Thanks. I agree that it's unfortunately not clear and locking is still a guideline here, not a policy. Since there is some ambiguity, I wanted to get at least one steward to make a definitive statement about if local wikis have the power to allow globally locked users to make multiple accounts to edit there. It seems like that answer is no. —Justin (koavf)TCM 16:37, 19 July 2023 (UTC)
Sadly, we aren't going to be able to provide clarity to that level. We don't have a policy basis to say no, but the unwritten SOP is no. Technically, the community could make that a sticking point in my next confirmation if they wanted to, so some level of accountability there. The only way in policy is to globally ban someone.
To answer some earlier questions all in one post, I don't claim to have looked into this specific user, and frankly won't until they appeal themselves. If it as you say it is and that's the either decision of the steward handling the appeal, or the consensus of stewards, great, I'm fine with whatever result. The thing is that is still a process that has to occur, otherwise, stewards have the operating authority to lock it. The only exception to the third-party appeal is if you start a global RfC on the matter to force our hand to unban, but I think that's a waste of community resources when we haven't even considered it first.

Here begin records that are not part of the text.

(** ** Lemmas *)

(** What the random number generator guarantees. *)
Record draws_ok (d : Draws) : Prop := {
  do_short : 0 ≤ d_short d < 2 ^ 63;
  do_drop_req : 0 ≤ d_drop_req d < 2 ^ 63;
  do_drop_rep : 0 ≤ d_drop_rep d < 2 ^ 63;
  do_reorder : 0 ≤ d_reorder d < 900;
  do_inner : 0 ≤ d_inner d < 2000;
  do_outer : 0 ≤ d_outer d < 1 + d_inner d;
  do_timeout : 0 ≤ d_timeout d < 2 ^ 63
}.

(** The server that an end reaches, if it is enabled, connected and the server is there. *)
Definition reaches (rn : Network) (endname servername : string) (server : nat) : Prop :=
  rn_enabled rn !! endname = Some true ∧ rn_connections rn !! endname = Some (Some servername) ∧
  rn_servers rn !! servername = Some (Some server).

Lemma readEndnameInfo_reaches rn endname :
  (∃ servername server, reaches rn endname servername server ∧
     readEndnameInfo rn endname =
       (true, Some servername, Some server, rn_reliable rn, rn_longReordering rn)) ∨
  ((∀ servername server, ¬ reaches rn endname servername server) ∧
   ∀ servername server r l, readEndnameInfo rn endname ≠ (true, Some servername, Some server, r, l)).
Proof.
  unfold readEndnameInfo, reaches, map_get.
  destruct (rn_enabled rn !! endname) as [[]|]; simpl; [|right; naive_solver..].
  destruct (rn_connections rn !! endname) as [[s|]|]; simpl; [|right; naive_solver..].
  destruct (rn_servers rn !! s) as [[r|]|] eqn:E; simpl; [left|right; naive_solver..].
  by exists s, r.
Qed.
(* ===== verification/TesterConfig.v ===== *)
(** * Test configurations ([tester1/config.go], the rest of [tester1/group.go])

    A configuration holds the network, the groups of servers and the clients of a test, and
    counts the operations of clerks. Starting a group makes all its servers, with fresh ends
    and new servers of the network, and connects everyone to everyone. Random names, pointers
    of servers, the clock and random draws are arguments. *)

From stdpp Require Import pretty.
From S2P Require Export TesterGroup Clnts.
From S2P Require Import Strconv.

Local Open Scope Z_scope.

Section config.
Context {Svc : Type}.

Abbreviation SGrp := (ServerGrp (Svc := Svc)).

(** ** Groups *)

Abbreviation Groups := (gmap Z SGrp).

Definition newGroups : Groups := ∅.

Definition MakeGroup (net : Network) (gs : Groups) (gid : Z) (names : list (list string))
    (mks : Z → nat → option Persister → list Svc) : outcome (Network * Groups) :=
  '(net, sg) ← makeSrvGrp net gid names mks;
  Ret (net, <[gid := sg]> gs).

Definition lookupGroup (gs : Groups) (gid : Z) : option SGrp := gs !! gid.

Definition Groups_delete (gs : Groups) (gid : Z) : Groups := delete gid gs.

(** [order] lists the groups of the map as they are visited. *)
Definition Groups_cleanup (w : World (Svc := Svc)) (order : list SGrp) : World :=
  foldl sg_cleanup w order.

(** ** Starting and stopping a group *)

(** The loop of [start], from server [i] on: the names of the new ends and the new labrpc
    server of each. *)
Fixpoint start_from (i : nat) (net : Network) (sg : SGrp) (starts : list (list string * nat))
    : outcome (Network * SGrp) :=
  match starts with
  | [] => Ret (net, sg)
  | (names, ptr) :: starts =>
      '(net, sg) ← StartServer net sg i names ptr;
      start_from (S i) net sg starts
  end.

As far as global bans vs global locks and effective differences, 1) the above me mentioning policy backing & Billinghurst's comment 2) There is more effect re. events, etc with Global bans than with locks. 3) Global bans are more strictly/speedily enforced than global locks. So not much, still something to distinguish. -- Amanda (she/her) 04:08, 20 July 2023 (UTC)
And I will add to that.

Take out the pejoratives of sockpuppet, meatpuppet, etc. It doesn't help the discussion, solely think alternate accounts. Many wikis allow multiple accounts to edit for the same person where they edit in good faith, and non-problematically, there is no policy against it at WMF, and those rules about single accounts are typically WPs, and they apply a one-to-one relationship of accounts to people.

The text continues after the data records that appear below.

Definition isFinalized (g : Globals) : bool := an_finalized (g_annotation g).

(** [cleanup]: the annotations to be drawn, if any; [enabled] is [VIS_ENABLE],
    [t] and [t'] the two readings of the clock. *)
Definition an_cleanup (g : Globals) (t t' : Z) (order : list (string * Continuous)) (enabled : string)
    (failed : bool) (end_ : string) : Globals * option (list PAnnotation) :=
  let an := g_annotation g in
  if bool_decide (enabled = "never") || (negb failed && bool_decide (enabled ≠ "always")) ||
     isFinalized g
  then (mkGlobals (an_clear an) (g_finfo g), None)
  else
    let '(an, annotations) := finalize an t order in
    let g := mkGlobals an (g_finfo g) in
    match annotations with
    | [] => (g, None)
    | _ => (g, Some (annotations ++ [mkPAnnotation TAG_INFO t' 0 end_ end_ COLOR_INFO]))
    end.

(** ** The public interface *)

Definition with_annotation (g : Globals) (an : Annotation) : Globals := mkGlobals an (g_finfo g).

Definition with_finfo (g : Globals) (fi : FrameworkInfo) : Globals :=
  mkGlobals (g_annotation g) (Some fi).

(** [finfo.mu.Lock()]. *)
Definition get_finfo (g : Globals) : outcome FrameworkInfo :=
  match g_finfo g with Some fi => Ret fi | None => Panic "nil pointer dereference" end.

(** [t] and [t'] are the two readings of the clock. *)
Definition FinalizeAnnotations (g : Globals) (t t' : Z) (order : list (string * Continuous))
    (end_ : string) : Globals * list PAnnotation :=
  let '(an, annotations) := finalize (g_annotation g) t order in
  (with_annotation g an, annotations ++ [mkPAnnotation TAG_INFO t' 0 end_ end_ COLOR_INFO]).

Definition AnnotatePointColor (g : Globals) (t : Z) (tag desp details bgcolor : string) : Globals :=
  with_annotation g (annotatePointColor (g_annotation g) t tag desp details bgcolor).

Definition AnnotateIntervalColor (g : Globals) (t : Z) (tag : string) (start : Z)
    (desp details bgcolor : string) : Globals :=
  with_annotation g (annotateIntervalColor (g_annotation g) t tag start desp details bgcolor).

Definition AnnotateContinuousColor (g : Globals) (t : Z) (tag desp details bgcolor : string)
    : Globals :=
  with_annotation g (annotateContinuousColor (g_annotation g) t tag desp details bgcolor).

Justin, so please rethink this => global locks are account-based, not person-based. There is no policy basis for dealing with locks out through the WMF-universe, they are just accounts. So there is no policy for locking alternate accounts just because they are alternate accounts, they are typically done as consequence of dealing with a primary locked account, and based on the shit one is cleaning up around it. We don't set policy on accounts. Lots happens around global locks for activity and managing LTAs, and it is typically activity-related.

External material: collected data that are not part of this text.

(** C22: checkOneLeader_correct: [checkOneLeader] returns a server that, in the first round in which
    anyone connected says that it leads, leads in the highest such term, and no other server
    claimed any one term; and it does return one when there is such a round and no round has
    two leaders in one term. *)
Theorem checkOneLeader_correct visit asks :
  (∀ m : gmap Z (list nat), visit m ≡ₚ map_to_list m) →
  (∀ k t j, leads (asks k) t j → 0 ≤ t) →
  (∀ l, checkOneLeader visit asks = Ret l →
    ∃ k t, (k < 10)%nat ∧ one_per_term (asks k) ∧ leads (asks k) t l ∧
      (∀ t' j, leads (asks k) t' j → t' ≤ t) ∧
      ∀ k' t' j, (k' < k)%nat → ¬ leads (asks k') t' j) ∧
  ((∀ k, (k < 10)%nat → one_per_term (asks k)) →
   (∃ k t j, (k < 10)%nat ∧ leads (asks k) t j) →
   ∃ l, checkOneLeader visit asks = Ret l).
Proof.
  intros Hv Hpos. unfold checkOneLeader.
  assert (Hin : ∀ asked, asked ∈ asks <$> seq 0 10 ↔ ∃ k, (k < 10)%nat ∧ asked = asks k).
  { intros asked. rewrite list_elem_of_fmap. setoid_rewrite elem_of_seq. naive_solver lia. }
  assert (Hat : ∀ k, (k < 10)%nat → (asks <$> seq 0 10) !! k = Some (asks k)).
  { intros k Hk. by rewrite list_lookup_fmap, lookup_seq_lt. }
  destruct (checkOneLeader_loop_spec visit (asks <$> seq 0 10) Hv) as [H1 H2].
  { intros asked t j (k & _ & ->)%Hin. apply Hpos. }
  split.
  - intros l Hl. destruct (H1 l Hl) as (k & asked & t & Hk & Hu & Hlead & Hmax & Hbefore).
    assert (Hk10 : (k < 10)%nat).
    { apply lookup_lt_Some in Hk. by rewrite length_fmap, length_seq in Hk. }
    rewrite Hat in Hk by done. injection Hk as <-. exists k, t. split_and!; [done..|].
    intros k' t' j Hlt. eapply Hbefore; [done|]. apply Hat. lia.
  - intros Hu (k & t & j & Hk & Hj). apply H2.
    + intros asked (k' & ? & ->)%Hin. by apply Hu.
    + exists (asks k), t, j. split; [|done]. apply Hin. eauto.
Qed.

(** ** Examples *)

Definition ex_msg (i : Z) (v : string) : ApplyMsg := mkApplyMsg true (any_string v) i false [] 0 0.

Lemma applier_agreement_witness :
  ∃ ts cmd, rt_run (makeTest 3) [Deliver 0 (ex_msg 1 "a"); Deliver 1 (ex_msg 1 "a"); Restart 0;
      Deliver 0 (ex_msg 1 "a"); Deliver 0 (ex_msg 2 "b")] = Ret ts ∧
    nCommitted ts 1 = Ret (2, cmd).
Proof.
  eexists. edestruct (applier_agreement 3 [Deliver 0 (ex_msg 1 "a"); Deliver 1 (ex_msg 1 "a");
    Restart 0; Deliver 0 (ex_msg 1 "a"); Deliver 0 (ex_msg 2 "b")]) as (_ & _ & H);
    [vm_compute; reflexivity|].
  destruct (H 1) as (cmd & Hc & _). exists cmd. split; [vm_compute; reflexivity|exact Hc].
Defined.

Definition ex_asks (k : nat) : list Asked :=
  match k with O => [Some (1, false); None; Some (1, false)] | _ => [Some (2, true); None; Some (1, true)] end.

Lemma checkOneLeader_correct_witness : ∃ l, checkOneLeader map_to_list ex_asks = Ret l.
Proof.
  assert (Hl : ∀ k t j, leads (ex_asks k) t j → (t = 2 ∧ j = 0%nat) ∨ (t = 1 ∧ j = 2%nat)).
  { intros [|k] t [|[|[|j]]]; unfold leads; simpl; naive_solver. }
  destruct (checkOneLeader_correct map_to_list ex_asks) as [_ H]; [done| |].
  - intros k t j [[-> _]|[-> _]]%Hl; lia.
  - apply H.
    + intros k _ t j j' H1%Hl H2%Hl. lia.
    + exists 1%nat, 2, 0%nat. split; [lia|done].
Defined.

Global bans are person-based. Dealing with bans and managing people is way better, as it allows the approach of dealing instantly with however they turn up, be it whichever account, or whichever IP address. This is one person to many accounts, and once a person is declared banned, then any sight of them leads to a block.  — billinghurst sDrewth 05:21, 20 July 2023 (UTC)

The use of "sockpuppet" is for precisely that reason, tho. Alternate accounts are fine for reasons like "I'm using a public computer" or "I'm speaking for the WMF", but those are justified and declared. Sockpuppets are used for things like, "I'm blocked, but want to edit anyway and can't be bothered to follow the rules". "global locks are account-based, not person-based" and yet, dozens of global locks were done because "this person is Wonderfool": so they are in fact, person-based. —Justin (koavf)TCM 05:25, 20 July 2023 (UTC)
Problematic accounts get dealt with as problematic accounts, typically LOCKED, irrespective of whether they are sock, meat or mascarading as marionettes. Don't hang on that definition for trying to progress your issue. They are the accounts, not the people. Policy is focused on people.  — billinghurst sDrewth 05:29, 20 July 2023 (UTC)
What policy? Also, as I pointed out, there are plenty of accounts that did not have problematic behavior other than "This is Wonderfool". —Justin (koavf)TCM 05:33, 20 July 2023 (UTC)
Is it really all global locks, or is it this one globally locked person? CitationsFreak (talk) 05:51, 20 July 2023 (UTC)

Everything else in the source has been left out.